In the data below, find the line that contains "unchecked cast to" and the line that contains "the length of". Copy both, plus every line between them, exactly.

Collected data
▼▼▼

(* ===== verification/TypecheckSound.v ===== *)
(** * The type checker is sound: expressions

    Every kind of expression that [typecheck_expr] accepts gives, when the
    reference semantics gives it a meaning, a value of its type.  Four things the
    checker lets through would break this, so [careful_expr] excludes them: an
    unchecked cast to a smaller type, an update of a fixed-size array with a value
    of another type, a pattern that assigns to a variable of another type, and
    the length of a run-time array.  Calls are of named functions. *)

From Stdlib Require Import ZArith Lia.
From S2P Require Import Prelude U256 StringTab Pos Opcodes Crypto BufferTree Values Insns InsnFacts StraightLine TupleTree StripLabels Types TypesThms TypedAst Ast Link Codegen TypecheckOps Typecheck FixedArray ValueTypes VirtualMachine Semantics TypeSound.

#[local] Set Warnings "-clear-no-such-hyp,-register-all".

(** ** Running the checker *)
Lemma tc_bind_ok {A B} (m : TC A) (k : A → TC B) s b s' : mbind k m s = Some (Ok (b, s')) →
  ∃ a s1, m s = Some (Ok (a, s1)) ∧ k a s1 = Some (Ok (b, s')).
Proof. unfold mbind, tc_bind. intros ([[a s1]| |] & Hm & Hk)%bind_Some; try done. eauto. Qed.

Lemma lift_ok {A} (o : option (outcome CompileError A)) s a s' : lift o s = Some (Ok (a, s')) → o = Some (Ok a).
Proof. unfold lift. intros ([x| |] & Ho & H)%bind_Some; try done. congruence. Qed.

Lemma fail_tc_ok {A} d l s (a : A) s' : fail_tc d l s = Some (Ok (a, s')) → False.
Proof. done. Qed.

▲▲▲

• _Reply_
    unchecked cast to a smaller type, an update of a fixed-size array with a value
    of another type, a pattern that assigns to a variable of another type, and
    the length of a run-time array.  Calls are of named functions. *)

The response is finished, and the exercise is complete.